Os aminoácidos são montados em fila, como contas de um colar, e se apenas um deles estiver fora da ordem, a proteína dá errado. A receita para fabricar cada uma delas – calcula-se que um ser humano precise de 92 mil, ao todo – é armazenada nas moléculas de DNA, que também funcionam como blocos de montar, mas “só” com quatro opções: as moléculas adenina (A), tiamina (T), guanina (G) e citosina (C).
Em suma: moléculas muito complexas precisam interagir de maneiras extremamente improváveis para fazer um naco de carne e osso como você sair andando por aí e tomando decisões. Para determinar se houve vida em Marte no passado, portanto, um passo importante é encontrar resquícios de moléculas orgânicas complexas na superfície do Planeta Vermelho. São as chamadas bioassinaturas.

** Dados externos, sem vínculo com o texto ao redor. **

Lemma pick_step_inv c now dead seen b e :
  pick_inv c now dead seen b -> pick_inv c now dead (seen ++ [e]) (pick_step c now dead b e).
Proof.
  intros Hinv. destruct e as [id u]. unfold pick_step.
  destruct ((id =? active c) || (verified u <? MIN_VERIFIED)) eqn:Eskip.
  { apply pick_inv_skip; [done|]. intros fa (Hne & Hv & _). cbn in *.
    apply orb_true_iff in Eskip as [?|?]; lia. }
  destruct (chain_len u (last_forwarded c)) as [n [fa|]] eqn:Ech.
  2:{ apply pick_inv_skip; [done|]. intros fa (_ & _ & Hch). cbn in Hch. by rewrite Ech in Hch. }
  assert (Hel : eligible c (id, u) fa).
  { unfold eligible. cbn. rewrite Ech. zify_bool. split_and!; [lia|lia|done]. }
  assert (Huniq : forall fa', eligible c (id, u) fa' -> fa' = fa).
  { intros fa' (_ & _ & Hch). cbn in Hch. rewrite Ech in Hch. by injection Hch. }
  destruct Hinv as (H1 & H2 & H3 & H4 & H5). unfold pick_inv. setoid_rewrite elem_of_app.
  setoid_rewrite list_elem_of_singleton. cbn [stall_best lag_best preferred_best].
  split_and!.
  - intros id' lead n' fa' Hb.
    assert (Hold : stall_best b = Some (id', lead, n', fa') -> exists u0,
      ((id', u0) ∈ seen \/ (id', u0) = (id, u)) /\ eligible c (id', u0) fa' /\
      stall_due c now dead fa') by (intros (u0 & ? & ?)%H1; eauto).
    destruct (dead || _) eqn:Ed; [|auto].
    assert (Hdue : stall_due c now dead fa).
    { apply orb_true_iff in Ed as [?|?]; [by left|right; lia]. }
    destruct (match stall_best b with None => true | Some _ => _ end); [|auto].
    injection Hb as <- <- <- <-. eauto 6.
  - intros id' lead Hb.
    assert (Hold : preferred_best b = Some (id', lead) -> exists u0 fa0,
      ((id', u0) ∈ seen \/ (id', u0) = (id, u)) /\ eligible c (id', u0) fa0 /\
      preferred u0 = true /\ active_preferred c = false /\ dwell_ok c now = true)
      by (intros (u0 & fa0 & ? & ?)%H2; eauto 6).
    destruct (_ && _ && _) eqn:Ep; [|auto]. zify_bool.
    destruct (match preferred_best b with None => true | Some _ => _ end); [|auto].
    injection Hb as <- <-. eauto 10.
  - intros id' m Hb.
    assert (Hold : lag_best b = Some (id', m) -> exists u0 fa0,
      ((id', u0) ∈ seen \/ (id', u0) = (id, u)) /\ eligible c (id', u0) fa0 /\
      median_lead u0 = Some m /\ as_millis (lag c) <= m /\ dwell_ok c now = true /\
      (preferred u0 = true \/ active_preferred c = false))
      by (intros (u0 & fa0 & ? & ?)%H3; eauto 6).
    destruct (dwell_ok c now && _) eqn:Ep; [|auto].
    destruct (median_lead u) as [ml|] eqn:Em; [|auto].
    destruct (_ && _) eqn:El in Hb; [|auto]. injection Hb as <- <-. zify_bool.
    exists u, fa. split_and!; try done; [by right|].
    match goal with Hor : (_ || _)%bool = true |- _ => apply orb_true_iff in Hor as [?|?] end;
      zify_bool; auto.
  - intros x fa' [Hx| ->] Hx1 Hx2.
    + specialize (H4 x fa' Hx Hx1 Hx2). by repeat case_match.
    + rewrite (Huniq _ Hx1) in Hx2.
      destruct (dead || (stall c <=? since now fa)) eqn:Ed.
      * by repeat case_match.
      * apply orb_false_iff in Ed as [? ?]. destruct Hx2; [congruence|lia].
  - intros x fa' [Hx| ->] Hx1 Hx2 Hx3 Hx4.
    + specialize (H5 x fa' Hx Hx1 Hx2 Hx3 Hx4). by repeat case_match.
    + cbn in Hx2. rewrite Hx2, Hx3, Hx4. cbn. by repeat case_match.
Qed.

Lemma pick_fold_inv c now dead :
  pick_inv c now dead (iter_order (ups c))
    (foldl (pick_step c now dead) (mkBest None None None) (iter_order (ups c))).
Proof.
  apply foldl_visited.
  - unfold pick_inv. cbn. split_and!; try done; by intros ? ? ?%elem_of_nil.
  - intros seen b x _. apply pick_step_inv.
Qed.

Lemma chain_len_Some u from fa :
  (chain_len u from).2 = Some fa ->
  can_continue u from = true /\ exists r a rest,
    bt_range (sat_add32 from 1) (ahead u) = (r, a) :: rest /\ a_parent a = from /\ a_at a = fa.
Proof.
  unfold chain_len. destruct (can_continue u from); [|done]. cbn.
  destruct (bt_range _ _) as [|[r a] rest]; [done|].
  destruct (Z.eqb_spec (a_parent a) from); [|done]. intros [= <-]. split; [done|].
  exists r, a, rest. done.
Qed.

(** An eligible standby really can take over. *)
Lemma eligible_switches c id u fa now :
  core_ok c -> ups c !! id = Some u -> eligible c (id, u) fa ->
  is_Some (switch_to c id now).
Proof.
  intros Hc Hu (_ & _ & Hch). cbn in Hch.
  apply chain_len_Some in Hch as (Hcc & r & a & rest & Hr & Hp & _).
  destruct (replayed_spec c id u Hc Hu Hcc) as (Heq & _).
  unfold switch_to. rewrite Hu, Hcc. cbn [negb].
  unfold replayed in Heq. rewrite Hu, Hcc in Heq.
  destruct (take_chain _ _ _) as [chain u']. cbn in Heq. subst chain.
  destruct Hc as (_ & _ & _ & _ & Hlt). rewrite sat_add32_exact in Hr by lia. rewrite Hr.
  cbn [linked_prefix]. rewrite (proj2 (Z.eqb_eq _ _) Hp).
  destruct (forward_chain _ _) as [bad c2]. eauto.
Qed.

(** C4: a switch decision is always executable and justified. The chosen standby is not the active,
    has matched at least [MIN_VERIFIED] blocks, holds the node's next block, and [switch_to] for it
    succeeds; and per reason: active-dead only when the active is dead, stall only after the block
    was held for the stall time, preferred only from a non-priority active to a priority peer after
    the dwell time, lag only after the dwell time, at the lag threshold, and never from a priority
    active to a pool peer. *)
Theorem pick_switch_sound (c : Core) (now : Z) (dead : bool) (id : Z) (reason : SwitchReason) :
  core_ok c -> pick_switch c now dead = Some (id, reason) ->
  exists u fa, ups c !! id = Some u /\ id <> active c /\ MIN_VERIFIED <= verified u /\
    (chain_len u (last_forwarded c)).2 = Some fa /\ is_Some (switch_to c id now) /\
    match reason with
    | ActiveDead => dead = true
    | Stall => dead = false /\ stall c <= since now fa
    | Preferred => preferred u = true /\ active_preferred c = false /\ dwell_ok c now = true
    | Lag => dwell_ok c now = true /\ (preferred u = true \/ active_preferred c = false) /\
        exists m, median_lead u = Some m /\ as_millis (lag c) <= m
    end.
Proof.
  intros Hc. unfold pick_switch. destruct (last_forwarded c =? 0); [done|].
  pose proof (pick_fold_inv c now dead) as (H1 & H2 & H3 & _).
  set (b := foldl _ _ _) in *.
  assert (Hgo : forall u fa, (id, u) ∈ iter_order (ups c) -> eligible c (id, u) fa ->
    ups c !! id = Some u /\ id <> active c /\ MIN_VERIFIED <= verified u /\
    (chain_len u (last_forwarded c)).2 = Some fa /\ is_Some (switch_to c id now)).
  { intros u fa Hin Hel. apply elem_of_iter_order in Hin.
    split_and!; try done; try apply Hel. by eapply eligible_switches. }
  destruct (stall_best b) as [[[[id1 l1] n1] fa1]|] eqn:Es.
  - intros [= <- <-]. destruct (H1 _ _ _ _ eq_refl) as (u & Hin & Hel & Hdue).
    destruct (Hgo u fa1 Hin Hel) as (? & ? & ? & ? & ?). exists u, fa1. split_and!; try done.
    destruct dead; [done|]. by destruct Hdue as [?|?].
  - destruct (preferred_best b) as [[id1 l1]|] eqn:Ep.
    + intros [= <- <-]. destruct (H2 _ _ eq_refl) as (u & fa & Hin & Hel & Hr1 & Hr2 & Hr3).
      destruct (Hgo u fa Hin Hel) as (? & ? & ? & ? & ?). exists u, fa. by split_and!.
    + destruct (lag_best b) as [[id1 m1]|] eqn:El; [|done]. cbn. intros [= <- <-].
      destruct (H3 _ _ eq_refl) as (u & fa & Hin & Hel & Hm & Hlag & Hdw & Hpr).
      destruct (Hgo u fa Hin Hel) as (? & ? & ? & ? & ?). exists u, fa.
      split_and!; try done. by exists m1.
Qed.

(** A dead active is replaced as soon as possible: if the session has forwarded a block and some
    verified standby holds the node's next block, [pick_switch] on a dead active picks one (with
    reason active-dead), whatever the dwell time and the iteration order of the upstream map. *)
Theorem pick_switch_dead_complete (c : Core) (now id : Z) (u : Upstream) (fa : Z) :
  last_forwarded c <> 0 -> ups c !! id = Some u -> id <> active c ->
  MIN_VERIFIED <= verified u -> (chain_len u (last_forwarded c)).2 = Some fa ->
  exists id', pick_switch c now true = Some (id', ActiveDead).
Proof.
  intros Hl Hu Hid Hv Hch. unfold pick_switch. rewrite (proj2 (Z.eqb_neq _ _)) by done.
  pose proof (pick_fold_inv c now true) as (_ & _ & _ & H4 & _).
  specialize (H4 (id, u) fa). destruct (stall_best _) as [[[[i l] n] f]|]; [by eauto|].
  exfalso. apply H4; [by apply elem_of_iter_order|done|by left|done].
Qed.
End Choice.

Lemma pick_switch_sound_witness :
  pick_switch example_core (millis 700) false = Some (1, Stall) /\
  exists u fa, ups example_core !! 1 = Some u /\ (chain_len u 103).2 = Some fa /\
    millis 400 <= since (millis 700) fa.
Proof.
  assert (E : pick_switch example_core (millis 700) false = Some (1, Stall))
    by (vm_compute; reflexivity).
  split; [exact E|].
  destruct (pick_switch_sound example_core (millis 700) false 1 Stall example_core_ok E)
    as (u & fa & H1 & _ & _ & H4 & _ & _ & H7).
  rewrite example_last in H4. exists u, fa. split; [exact H1|]. split; [exact H4|].
  replace (millis 400) with (stall example_core); [exact H7|vm_compute; reflexivity].
Defined.

Lemma pick_switch_dead_complete_witness :
  exists id', pick_switch example_core (millis 300) true = Some (id', ActiveDead).
Proof.
  assert (Hv : verified <$> ups example_core !! 1 = Some 3) by (vm_compute; reflexivity).
  assert (Hl : (fun u => (chain_len u (last_forwarded example_core)).2) <$> ups example_core !! 1
    = Some (Some (millis 222))) by (vm_compute; reflexivity).
  destruct (ups example_core !! 1) as [u|] eqn:E; [|discriminate Hv].
  apply Some_inj in Hv. apply Some_inj in Hl.
  apply (pick_switch_dead_complete example_core (millis 300) 1 u (millis 222)).
  - rewrite example_last. lia.
  - exact E.
  - vm_compute. discriminate.
  - rewrite Hv. unfold MIN_VERIFIED. lia.
  - exact Hl.
Defined.

(** ** The comparison history of a standby *)

(** A standby's record after the comparisons [h], newest first: each is whether the standby's copy
    of the block matched the forwarded one, and the lead it had. *)
Fixpoint after (ip : string) (h : list (bool * Z)) : Upstream :=
  match h with
  | [] => Upstream_new ip
  | (m, l) :: h => (compared (after ip h) m l).2
  end.

(** Length of the initial run of comparisons with outcome [b]. *)
Fixpoint streak (b : bool) (h : list (bool * Z)) : nat :=
  match h with
  | (m, _) :: h => if Bool.eqb m b then S (streak b h) else 0
  | [] => 0
  end.

Lemma push_lead_rev u h ms :
  leads u = rev (take LEAD_WINDOW h) ->
  leads (push_lead u ms) = rev (take LEAD_WINDOW (ms :: h)).
Proof.
  unfold push_lead, LEAD_WINDOW. cbn [leads]. intros ->. rewrite List.length_rev, length_take.
  change (take 40 (ms :: h)) with (ms :: take 39 h). cbn [rev]. f_equal.
  destruct (Nat.eqb_spec (40 `min` length h) 40) as [E|E].
  - destruct (lookup_lt_is_Some_2 h 39) as [x Hx]; [lia|].
    rewrite (take_S_r h 39 x) by done. by rewrite List.rev_app_distr.
  - by rewrite !take_ge by lia.
Qed.

(** What a comparison history means. After any sequence of comparisons, the trust a standby has
    earned ([verified]) is the number of matches since its last mismatch, its strikes are the
    mismatches since its last match, the lead window holds exactly the leads of its newest
    [LEAD_WINDOW] matches, oldest first, and the next comparison condemns it exactly when that one
    and the two before it all disagree with the forwarded blocks. *)
Theorem compared_history (ip : string) (h : list (bool * Z)) (m : bool) (lead : Z) :
  verified (after ip h) = Z.of_nat (streak true h) /\
  mismatches (after ip h) = Z.of_nat (streak false h) /\
  leads (after ip h) = rev (take LEAD_WINDOW (snd <$> filter (fun e => e.1 = true) h)) /\
  ((compared (after ip h) m lead).1 = true <->
     m = false /\ exists l1 l2 h', h = (false, l1) :: (false, l2) :: h').
Proof.
  assert (H : verified (after ip h) = Z.of_nat (streak true h) /\
    mismatches (after ip h) = Z.of_nat (streak false h) /\
    leads (after ip h) = rev (take LEAD_WINDOW (snd <$> filter (fun e => e.1 = true) h))).
  { induction h as [|[[] l] h (IH1 & IH2 & IH3)]; [done|..];
      cbn [after compared streak Bool.eqb snd]; rewrite filter_cons; cbn [fst decide].
    - split_and!; [cbn; lia|done|]. by apply push_lead_rev.
    - split_and!; [done|cbn; lia|]. done. }
  destruct H as (H1 & H2 & H3). split_and!; try done.
  unfold compared, MAX_MISMATCHES. destruct m; cbn [fst].
  { split; [done|]. by intros [? _]. }
  rewrite Z.leb_le, H2. destruct h as [|[[] l1] [|[[] l2] h]]; cbn;
    (split; [intros ?; try lia; by eauto 8|intros (_ & ? & ? & ? & ?); simplify_eq; lia]).
Qed.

É isso que o robozinho Curiosity, da Nasa, acaba de fazer. A descoberta foi publicada esta segunda (24) no periódico especializado Proceedings of the National Academy of Sciences (PNAS). O jipe aventureiro não encontrou nada tão complexo quanto uma correntinha de aminoácidos, mas coletou fragmentos de ácidos graxos com 10, 11 e até 12 átomos de carbono.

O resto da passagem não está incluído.